Here D.W. Harding shows that northern Britain was not peripheral in the Iron Age: it simply belonged to an Atlantic European mainstream different from southern England and its immediate continental neighbours.

Review: The book is made up of five parts and eleven chapters. Some parts have only one chapter while others have two or three chapters.

Part One: This part has only one chapter but wow, what an informative one. The author talks about the aim of the book, which is to look at Northern Britain and survey what we know about it during the Iron Age. He discusses the archeological framework that we are going to be dealing with during the rest of the book. He also discusses something very important that happens to be the Celticity of Northern Britain and the question that seems to be a favorite of the British archeologist and that is; are the Celts a modern myth? The author has a reasonable logical answer to that question AND I think that in light of what this book has to say I think that Barry Cunliffe’s theory of having the Celtic beginnings away from the Hallstatt-La Tene cultures makes a little more sense too.

Part Two: Four chapters are included in this part and it is about the earlier Iron Age. Each chapter talks about the archeological record of a part of Northern Britain, and Scotland.

Part Three: This part has two chapters, and they talk about the Roman Iron Age and its impact on northern Britain.

Part Four: Three chapters that deal with the later Iron Age starting with the borders and southern Scotland and going all the way to Atlantic Scotland.

Part Five: Only one chapter that reviews all the past chapters and makes a few conclusions that sum everything else nicely.

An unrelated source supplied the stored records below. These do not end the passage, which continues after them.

(** [o[k].field op= ...] through [f]: the write lands on the object that
    [o[k]] evaluates to. For an inherited member that is the member itself
    (a function of [Object.prototype], or the prototype), so no own
    property of [o] changes. *)
Fixpoint update_own (o : object) (k : string) (f : V -> V) : object :=
  match o with
  | [] => []
  | (k', v') :: o' =>
      if String.eqb k k' then (k', f v') :: o'
      else (k', v') :: update_own o' k f
  end.

End Object.

Arguments own {V} o k.
Arguments get {V} o k.
Arguments absent {V} o k.
Arguments set {V} o k v.
Arguments update_own {V} o k f.
Arguments Own {V} v.
Arguments Inherited {V}.
Arguments Undefined {V}.

(** *** [Object.keys]

    Own keys that are array indices (canonical decimal numerals below
    2^32 - 1) come first, in ascending numeric order; the other keys follow
    in creation order. *)

Definition digit_of (c : ascii) : option Z :=
  let n := Z.of_nat (nat_of_ascii c) in
  if (48 <=? n) && (n <=? 57) then Some (n - 48) else None.

Fixpoint parse_digits (acc : Z) (s : string) : option Z :=
  match s with
  | EmptyString => Some acc
  | String c s' =>
      match digit_of c with
      | Some d => parse_digits (10 * acc + d) s'
      | None => None
      end
  end.

Definition array_index (s : string) : option Z :=
  match s with
  | EmptyString => None
  | String c s' =>
      match parse_digits 0 s with
      | Some n =>
          if (n <=? 4294967294)
             && (negb (Ascii.eqb c "0"%char) || String.eqb s' EmptyString)
          then Some n else None
      | None => None
      end
  end.

Definition is_array_index (s : string) : bool :=
  match array_index s with Some _ => true | None => false end.

Definition index_value (s : string) : Z :=
  match array_index s with Some n => n | None => 0 end.

Fixpoint insert_index (k : string) (ks : list string) : list string :=
  match ks with
  | [] => [k]
  | k' :: ks' =>
      if index_value k <=? index_value k' then k :: ks
      else k' :: insert_index k ks'
  end.

Definition sort_indices (ks : list string) : list string :=
  fold_right insert_index [] ks.

Definition keys {V : Type} (o : object V) : list string :=
  let ks := map fst o in
  sort_indices (filter is_array_index ks)
    ++ filter (fun k => negb (is_array_index k)) ks.

End Js.

(* ------------------------------------------------------------------ *)
(** ** Calendar dates: the [transaction_date] column and the date part of an
       ISO string ('YYYY-MM-DD') *)

Module Calendar.

Record date := mkDate { year : Z; month : Z; day : Z }.   (* month 1..12 *)

Definition leap (y : Z) : bool :=
  ((y mod 4 =? 0) && negb (y mod 100 =? 0)) || (y mod 400 =? 0).

Definition days_in_month (y m : Z) : Z :=
  if m =? 2 then (if leap y then 29 else 28)
  else if (m =? 4) || (m =? 6) || (m =? 9) || (m =? 11) then 30
  else 31.

Definition valid (d : date) : Prop :=
  1 <= month d <= 12 /\ 1 <= day d <= days_in_month (year d) (month d).

(** Chronological order. *)
Definition leb (a b : date) : bool :=
  (year a <? year b)
  || ((year a =? year b)
      && ((month a <? month b)
          || ((month a =? month b) && (day a <=? day b)))).

Definition eqb (a b : date) : bool :=
  (year a =? year b) && (month a =? month b) && (day a =? day b).

Definition ltb (a b : date) : bool := leb a b && negb (eqb a b).

Definition prev_day (d : date) : date :=
  if 1 <? day d then mkDate (year d) (month d) (day d - 1)
  else if 1 <? month d
       then mkDate (year d) (month d - 1) (days_in_month (year d) (month d - 1))
       else mkDate (year d - 1) 12 31.

Definition next_day (d : date) : date :=
  if day d <? days_in_month (year d) (month d)
  then mkDate (year d) (month d) (day d + 1)
  else if month d <? 12 then mkDate (year d) (month d + 1) 1
       else mkDate (year d + 1) 1 1.

(** Months counted from year 0: the calendar month of a date. *)
Definition month_index (d : date) : Z := year d * 12 + (month d - 1).

End Calendar.

(* ------------------------------------------------------------------ *)
(** ** The JavaScript [Date] *)

Module JsDate.

(** The local wall-clock fields of an instant, named after their getters;
    [getMonth] is 0..11, [msOfDay] is the time since local midnight. *)
Record Date := mkDate
  { getFullYear : Z; getMonth : Z; getDate : Z; msOfDay : Z }.

Definition end_of_day_ms : Z := 86399999.     (* 23:59:59.999 *)
Definition day_ms : Z := 86400000.

(** [d.setDate(1)] *)
Definition setDate_1 (d : Date) : Date :=
  mkDate (getFullYear d) (getMonth d) 1 (msOfDay d).

(** [d.setHours(0, 0, 0, 0)] *)
Definition setHours_0 (d : Date) : Date :=
  mkDate (getFullYear d) (getMonth d) (getDate d) 0.

Definition local_date (d : Date) : Calendar.date :=
  Calendar.mkDate (getFullYear d) (getMonth d + 1) (getDate d).

Definition month_index (d : Date) : Z := getFullYear d * 12 + getMonth d.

This book is an archeological survey of Northern Britain. It has a lot of materials and also a lot of good questions which it answers in one form or another for the most part (some questions don’t have definitive answers). I found the book very interesting if a little dry. If you aren’t interested in archeological discussions supplemented lightly with classical writing then this book is not for you. In my opinion though, it does help to support Professor Barry Cunliffe’s idea of Celtic from the west in a round about way.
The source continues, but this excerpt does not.